MTH 264 Calculus II
Course Title: MTH 264 Calculus II
Course Description
Continues the study of calculus of algebraic and transcendental functions including rectangular, polar and parametric graphing, indefinite and definite integrals, methods of integration and power series along with applications. Features instruction designed for mathematical, physical and engineering science programs. Lecture 3 hours per week. 3 credits.
General Course Purpose
The general purpose of this second course in a three course sequence is to prepare students for further study in calculus with analytic geometry as well as topics such as linear algebra and differential equations so that they meet the necessary competencies in integration, algebraic and transcendental functions, graphing, power series and their applications.
Course Prerequisites/Corequisites
Prerequisite: Completion of MTH 263 or equivalent with a grade of C or better.
Course Objectives
Upon completing the course, the student will be able to:
Applications of Integration

Compute Volumes by crosssection

Compute Volumes by diskwasher

Compute Volumes by shells

Compute Work (spring, rope)

Compute Arc length

Compute Areas of surfaces of revolution

Compute Application (center of mass)
Techniques of Integration

Integrate by parts

Calculate trigonometric integrals

Calculate integrals by trigonometric substitution

Define the indeterminate form and apply L’Hopital’s Rule.

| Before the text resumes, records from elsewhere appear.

(* ===== verification/VmWalk.v ===== *)
(** * Page tables (vm.c): walkpgdir and mappages

    [walkpgdir] finds the entry of an address, adding an empty page table when
    asked to; [mappages] installs exactly the mappings it was asked for. *)

From stdpp Require Import base numbers list gmap strings.
From Stdlib Require Import ZArith Lia.
From S2P Require Import Prelude Mmu Mem Kalloc Vm VmInv.

Local Open Scope Z_scope.
Local Open Scope kernel_scope.

Section VmWalk.
Context {LS : LinkSyms}.

(** ** Entries *)
Lemma page_ok_V2P t : page_ok t ->
  V2P t mod 4096 = 0 /\ 0 <= V2P t < 4294967296 /\ P2V (V2P t) = t /\ V2P t = t - KERNBASE.
Proof.
  intros Ht. pose proof (page_ok_range t Ht) as [Hl Hh]. destruct Ht as (Ha & _).
  unfold KERNBASE, PHYSTOP in *.
  rewrite P2V_V2P by lia. rewrite V2P_kern by (unfold KERNBASE; lia). unfold KERNBASE.
  split_and!; try lia. apply Z.mod_divide in Ha as [k ->]; [|lia].
  replace (k * 4096 - 2147483648) with ((k - 524288) * 4096) by lia. by apply Z.mod_mul.
Qed.

Lemma present_lor a f : a mod 4096 = 0 -> present (Z.lor a f) = present f.
Proof.
  intros Ha. unfold present, PTE_P. rewrite Z.land_lor_distr_l.
  replace (Z.land a 1) with 0; [done|].
  symmetry. rewrite (land_ones_mod a 1) by lia. change (2 ^ 1) with 2.
  apply Z.mod_divide in Ha as [k ->]; [|lia].
  replace (k * 4096) with (k * 2048 * 2) by lia. by apply Z.mod_mul.
Qed.

Lemma lor_lt_4096 a b : 0 <= a < 4096 -> 0 <= b < 4096 -> 0 <= Z.lor a b < 4096.
Proof.
  intros Ha Hb. split; [apply Z.lor_nonneg; lia|].
  destruct (decide (Z.lor a b = 0)) as [E|E]; [lia|].
  assert (0 <= Z.lor a b) by (apply Z.lor_nonneg; lia).
  apply (Z.log2_lt_pow2 _ 12); [lia|]. rewrite Z.log2_lor by lia.
  apply Z.max_lub_lt.
  - destruct (decide (a = 0)) as [->|]; [simpl; lia|]. apply Z.log2_lt_pow2; lia.
  - destruct (decide (b = 0)) as [->|]; [simpl; lia|]. apply Z.log2_lt_pow2; lia.
Qed.

Lemma present_lor_P f : present (Z.lor f PTE_P) = true.
Proof.
  unfold present, PTE_P. rewrite Z.land_lor_distr_l. apply negb_true_iff, Z.eqb_neq.
  intros E. apply Z.lor_eq_0_iff in E as [_ E]. discriminate.
Qed.

(** An entry built from a frame address and flags. *)
Lemma entry_spec pa f :
  pa mod 4096 = 0 -> 0 <= pa < 4294967296 -> 0 <= f < 4096 ->
  PTE_ADDR (Z.lor pa f) = pa /\ PTE_FLAGS (Z.lor pa f) = f /\
  present (Z.lor pa f) = present f /\ 0 <= Z.lor pa f < 4294967296.
Proof.
  intros Ha Hr Hf. destruct (pte_make pa f Hr Ha Hf) as (E & -> & ->).
  split_and!; [done|done|by apply present_lor| |]; rewrite E;
    apply Z.mod_divide in Ha as [k ->]; lia.
Qed.

(** The directory entry [walkpgdir] writes for a new table [t]. *)
Lemma new_pde_spec t :
  page_ok t ->
  let e := Z.lor (Z.lor (Z.lor (V2P t) PTE_P) PTE_W) PTE_U in
  0 <= e < 4294967296 /\ present e = true /\ P2V (PTE_ADDR e) = t.
Proof.
  intros Ht e. destruct (page_ok_V2P t Ht) as (Ha & Hr & Hp & _).
  assert (Ee : e = Z.lor (V2P t) 7) by (unfold e; by rewrite <- !Z.lor_assoc).
  destruct (entry_spec (V2P t) 7 Ha Hr ltac:(lia)) as (E1 & _ & E2 & E3).
  rewrite Ee, E1, E2. split_and!; try lia. reflexivity.
Qed.

(** ** Adding an empty page table *)
Section NewTable.
  Context (m : memory) (fl : list Z) (pgdir t d : Z).
  Context (Hpt : pt_inv m (t :: fl) pgdir) (Ht : page_ok t) (Hnd : NoDup (t :: fl)).
  Context (Hd : 0 <= d < 1024) (Habs : present (pde m pgdir d) = false).
Let m' : memory := store32 (memset m t 0 4096) (pgdir + 4 * d)
              (Z.lor (Z.lor (Z.lor (V2P t) PTE_P) PTE_W) PTE_U).

Lemma new_table_ne : t <> pgdir.
Proof. intros ->. apply (pt_dir_used _ _ _ Hpt). left. Qed.

Lemma new_table_disj : pgdir + 4096 <= t \/ t + 4096 <= pgdir.
Proof.
  apply pages_disjoint; [apply Hpt|done|]. intros E. by apply new_table_ne.
Qed.

Lemma new_table_pde i : 0 <= i < 1024 ->
  pde m' pgdir i =
  if decide (i = d) then Z.lor (Z.lor (Z.lor (V2P t) PTE_P) PTE_W) PTE_U else pde m pgdir i.
Proof.
  intros Hi. unfold pde, m'. pose proof new_table_disj.
  destruct (new_pde_spec t Ht) as (He & _ & _).
  destruct (decide (i = d)) as [->|Hne].
  - rewrite load32_store32_eq. by apply Z.mod_small.
  - rewrite load32_store32_ne by lia. rewrite load32_memset_out by lia. done.
Qed.

Lemma new_table_old_ne i : 0 <= i < 1024 -> present (pde m pgdir i) = true -> i <> d.
Proof. intros _ Hp ->. congruence. Qed.

Lemma new_table_tbl i : 0 <= i < 1024 -> present (pde m' pgdir i) = true ->
  (i = d /\ tbl m' pgdir i = t) \/
  (i <> d /\ present (pde m pgdir i) = true /\ tbl m' pgdir i = tbl m pgdir i).
Proof.
  intros Hi. unfold tbl. rewrite new_table_pde by done.
  destruct (decide (i = d)) as [->|Hne]; intros Hp.
  - left. split; [done|]. apply new_pde_spec, Ht.
  - right. done.
Qed.

Lemma new_table_same : same_except (fun p => p = t \/ p = pgdir) m m'.
Proof.
  unfold m'. pose proof (pt_dir_ok _ _ _ Hpt) as [Ha _]. pose proof Ht as [Hta _].
  eapply same_except_trans.
  - apply (same_except_memset _ _ t 0 Hta). by left.
  - apply (same_except_store32 _ _ pgdir (4 * d)); auto; lia.
Qed.

Lemma new_table_inv : pt_inv m' fl pgdir.
Proof.
  pose proof Hpt as [H1 H2 H3 H4]. pose proof Hnd as [Hnt Hnd']%NoDup_cons.
  split; [done|by intros ?; apply H2; right| |].
  - intros i Hi Hp. destruct (new_table_tbl i Hi Hp) as [[-> ->]|(Hne & Hp0 & ->)].
    + split_and!; [done|done|apply new_table_ne].
    + destruct (H3 i Hi Hp0) as (? & Hn & ?). split_and!; [done|by intros ?; apply Hn; right|done].
  - intros i j Hi Hj Hpi Hpj E.
    destruct (new_table_tbl i Hi Hpi) as [[-> Ei]|(Hnei & Hpi0 & Ei)];
      destruct (new_table_tbl j Hj Hpj) as [[-> Ej]|(Hnej & Hpj0 & Ej)]; [done| | |].
    + destruct (H3 j Hj Hpj0) as (_ & Hn & _). destruct Hn. rewrite <- Ej, <- E, Ei. left.
    + destruct (H3 i Hi Hpi0) as (_ & Hn & _). destruct Hn. rewrite <- Ei, E, Ej. left.
    + apply (H4 i j); auto. congruence.
Qed.

Lemma new_table_change : pt_change m (t :: fl) m' fl pgdir.
Proof.
  assert (Hkeep : forall i, 0 <= i < 1024 -> present (pde m pgdir i) = true ->
    present (pde m' pgdir i) = true /\ tbl m' pgdir i = tbl m pgdir i).
  { intros i Hi Hp. pose proof (new_table_old_ne i Hi Hp) as Hne.
    unfold tbl. rewrite new_table_pde by done. by destruct (decide (i = d)). }
  assert (Hnew : present (pde m' pgdir d) = true /\ tbl m' pgdir d = t).
  { unfold tbl. rewrite new_table_pde by done. destruct (decide (d = d)); [|done].
    split; apply new_pde_spec, Ht. }
  split; [by exists [t]|done| |].
  - intros p. split.
    + intros [Hp|[->|(i & Hi & Hp & ->)]].
      * apply elem_of_cons in Hp as [->|Hp]; [|by left].
        right. right. exists d. destruct Hnew as [? E]. by rewrite E.
      * right. by left.
      * right. right. exists i. destruct (Hkeep i Hi Hp) as [? E]. by rewrite E.
    + intros [Hp|[->|(i & Hi & Hp & ->)]]; [left; by right|right; by left|].
      destruct (new_table_tbl i Hi Hp) as [[-> ->]|(Hne & Hp0 & ->)]; [left; by left|].
      right. right. eauto.
  - eapply same_except_mono; [|exact new_table_same].
    intros p [->| ->]; [left; by left|right; by left].
Qed.

Lemma new_table_lookup va : 0 <= va < 4294967296 -> lookup_pte m' pgdir va = lookup_pte m pgdir va.
Proof.
  intros Hva. pose proof (PDX_range va Hva) as HD. pose proof (PTX_range va Hva) as HT.
  unfold lookup_pte at 1. destruct (present (pde m' pgdir (PDX va))) eqn:Hp.
  - destruct (new_table_tbl _ HD Hp) as [[E ->]|(Hne & Hp0 & ->)].
    + unfold lookup_pte. rewrite E, Habs. unfold m'. pose proof new_table_disj.
      rewrite load32_store32_ne by lia. apply load32_memset_zero; lia.
    + unfold lookup_pte. rewrite Hp0.
      destruct (pt_tbl_ok _ _ _ Hpt (PDX va) HD Hp0) as ([Ha _] & Hn & Hne').
      eapply load32_same_except; [apply new_table_same|done|lia|lia|].
      intros [E|E]; [|done]. apply Hn. rewrite E. left.
  - unfold lookup_pte. rewrite new_table_pde in Hp by done.
    destruct (decide (PDX va = d)) as [->|]; [by rewrite Habs|by rewrite Hp].
Qed.
End NewTable.

(** ** Writing one entry *)
Section SetPte.
  Context (m : memory) (fl : list Z) (pgdir va e : Z).
  Context (Hpt : pt_inv m fl pgdir) (Hva : paligned va).
  Context (Hp : present (pde m pgdir (PDX va)) = true) (He : 0 <= e < 4294967296).
Let m' : memory := store32 m (tbl m pgdir (PDX va) + 4 * PTX va) e.

Lemma set_pte_tbl_ok :
  page_ok (tbl m pgdir (PDX va)) /\ (tbl m pgdir (PDX va) ∉ fl) /\ tbl m pgdir (PDX va) <> pgdir.
Proof. apply Hpt; [|done]. destruct Hva. by apply PDX_range. Qed.

Lemma set_pte_same : same_except (eq (tbl m pgdir (PDX va))) m m'.
Proof.
  destruct set_pte_tbl_ok as ([Ha _] & _). destruct Hva as [_ Hr].
  pose proof (PTX_range va Hr). by apply same_except_store32; try lia.
Qed.

Lemma set_pte_pde i : 0 <= i < 1024 -> pde m' pgdir i = pde m pgdir i.
Proof.
  intros Hi. apply (pde_same _ _ _ _ _ set_pte_same); [apply Hpt| |done].
  apply set_pte_tbl_ok.
Qed.

Lemma set_pte_inv : pt_inv m' fl pgdir.
Proof. apply (pt_inv_same _ _ _ _ _ set_pte_same); [done|apply set_pte_tbl_ok]. Qed.

Lemma set_pte_page p : pt_page m' pgdir p <-> pt_page m pgdir p.
Proof. apply (pt_page_same _ _ _ fl _ _ set_pte_same); [done|apply set_pte_tbl_ok]. Qed.

Lemma set_pte_change : pt_change m fl m' fl pgdir.
Proof.
  split.
  - by exists [].
  - intros i Hi Hpi. unfold tbl. by rewrite set_pte_pde.
  - intros p. by rewrite set_pte_page.
  - eapply same_except_mono; [|exact set_pte_same]. intros p <-. right. right.
    exists (PDX va). destruct Hva. split; [by apply PDX_range|done].
Qed.
Lemma example_user_as : @as_inv example_syms example_user [0x80200000; 0x80201000] 0x80202000.
Proof.
  assert (Hnin : forall q, q ∈ [0x80200000; 0x80201000] -> q < 0x80202000).
  { intros q [->|[->|[]%elem_of_nil]%elem_of_cons]%elem_of_cons; lia. }
  assert (Hok : forall q, q = 0x80202000 \/ q = 0x80203000 \/ q = 0x80204000 -> @page_ok example_syms q).
  { intros q Hq. destruct Hq as [->|[->| ->]]; split_and!; simpl; unfold KERNBASE, PHYSTOP; done || lia. }
  assert (Htbl : forall i, 0 <= i < 1024 -> present (pde (mem example_user) 0x80202000 i) = true ->
    i = 0 /\ tbl (mem example_user) 0x80202000 i = 0x80203000).
  { intros i Hi. unfold tbl. rewrite example_user_pde by done. by destruct (Z.eqb_spec i 0) as [->|]. }
  assert (Hfr : forall va, ualigned va -> present (lookup_pte (mem example_user) 0x80202000 va) = true ->
    va = 0 /\ frame (mem example_user) 0x80202000 va = 0x80204000).
  { intros va Hva. unfold frame. rewrite example_user_lookup by (by apply ualigned_paligned).
    by destruct (Z.eqb_spec va 0) as [->|]. }
  split; [split; [|split]|split].
  - eapply (kinv_same _ _ _ (fun p => p = 0x80202000 \/ p = 0x80203000) example_kinv); [done|done| |].
    + eapply same_except_trans; [apply (same_except_store32 _ _ 0x80202000 0); (by left) || done || lia|].
      apply (same_except_store32 _ _ 0x80203000 0); (by right) || done || lia.
    + intros q Hq%Hnin. lia.
  - apply Hok. by left.
  - intros Hq%Hnin. lia.
  - intros i Hi Hp. destruct (Htbl i Hi Hp) as [_ ->]. split_and!; [apply Hok; tauto| |done].
    intros Hq%Hnin. lia.
  - intros i j Hi Hj Hp Hp' _. destruct (Htbl i Hi Hp), (Htbl j Hj Hp'). congruence.
  - intros va Hva Hp. destruct (Hfr va Hva Hp) as [_ ->]. split_and!; [apply Hok; tauto|intros Hq%Hnin; lia|].
    intros [E|(i & Hi & Hpi & E)]; [done|]. destruct (Htbl i Hi Hpi) as [_ Et]. by rewrite Et in E.
  - intros va va' Hva Hva' Hp Hp' _. destruct (Hfr va Hva Hp), (Hfr va' Hva' Hp'). congruence.
Qed.

Lemma deallocuvm_correct_witness :
  wp (@deallocuvm example_syms 0x80202000 0x1000 0)
     (fun r s' => r = 0 /\ lookup_pte (mem s') 0x80202000 0 = 0) example_user.
Proof.
  eapply wp_mono.
  - apply (@deallocuvm_correct example_syms example_syms_ok example_user _ 0x80202000 0x1000 0
      example_user_as); [lia|unfold KERNBASE; lia].
  - intros r s' [_ H]. destruct (H ltac:(lia)) as (-> & fl' & _ & _ & Hum). split; [done|].
    rewrite (um_lookup _ _ _ _ _ _ _ Hum 0) by (split; [done|lia]).
    by rewrite example_user_lookup by (split; [done|lia]).
Defined.
(** 56 tables for the memory up to PHYSTOP and 8 for the devices. *)
Lemma kmap_dirs i : kmap_dir kmap i -> i ∈ seqZ 512 56 ++ seqZ 1016 8.
Proof.
  pose proof kmap_is_ok as Hok. intros (k & j & Hk & Hj & ->). pose proof sym_data_after_text as Hd.
  pose proof sym_end_after_data as He. pose proof sym_end_in_entrypgdir as Hf. unfold KERNLINK, EXTMEM, KERNBASE in *.
  assert (H : KERNBASE <= virt k /\ virt k + 4096 * (ksize k / 4096) <= KERNBASE + PHYSTOP \/
              DEVSPACE <= virt k /\ virt k + 4096 * (ksize k / 4096) <= 4294967296).
  { assert (Hs : forall v a b p, 0 <= b - a < 4294967296 -> 4096 * (ksize (mkKmap v a b p) / 4096) <= b - a).
    { intros v a b p H. unfold ksize. cbn [phys_end phys_start]. rewrite u32_small by done. apply Z.mul_div_le. done. }
    unfold kmap, KERNLINK, EXTMEM, KERNBASE, PHYSTOP, DEVSPACE in *. rewrite (V2P_kern sym_data) in Hk by (unfold KERNBASE; lia).
    change (V2P (2147483648 + 1048576)) with 1048576 in Hk. unfold KERNBASE in Hk.
    apply elem_of_cons in Hk as [->|[->|[->|[->|[]%elem_of_nil]%elem_of_cons]%elem_of_cons]%elem_of_cons]; cbn [virt];
      [left|left|left|right; split; [done|vm_compute; discriminate]];
      (split; [lia|]); (eapply Z.le_trans; [apply Z.add_le_mono_l, Hs; lia|lia]). }
  unfold KERNBASE, PHYSTOP, DEVSPACE in H. rewrite PDX_div by lia. apply elem_of_app.
  destruct H as [H|H]; [left|right]; apply elem_of_seqZ;
    (split; [apply Z.div_le_lower_bound; lia|apply Z.div_lt_upper_bound; lia]).
Qed.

Calculate improper integrals

Integrate by partial fractions

Integrate using Tables and Software

Approximate integrals (Trapezoidal, Simpson) with error estimation.
Infinite Sequences and Series

Write definition of and understand Sequences

Write definition of and understand Series (intro)

Determine convergence by integral test

Determine convergence by comparison test

Determine convergence of alternating series

Determine absolute convergence (ratio, root tests)

Apply strategies for testing series

Work with power series

Represent functions as power series

Find Taylor, Maclaurin series & polynomials

Calculate Taylor and Maclaurin series
Parametric Curves and Polar Coordinates

Represent curves by parametric equations

Perform calculus with parametric curves

Use and graph with polar system

Calculate areas and lengths in polar coordinates

Define the conic forms in polar form
Major Topics to be Included
Applications of Integration
Techniques of Integration
Infinite Sequences and Series
Parametric Curves and Polar Coordinates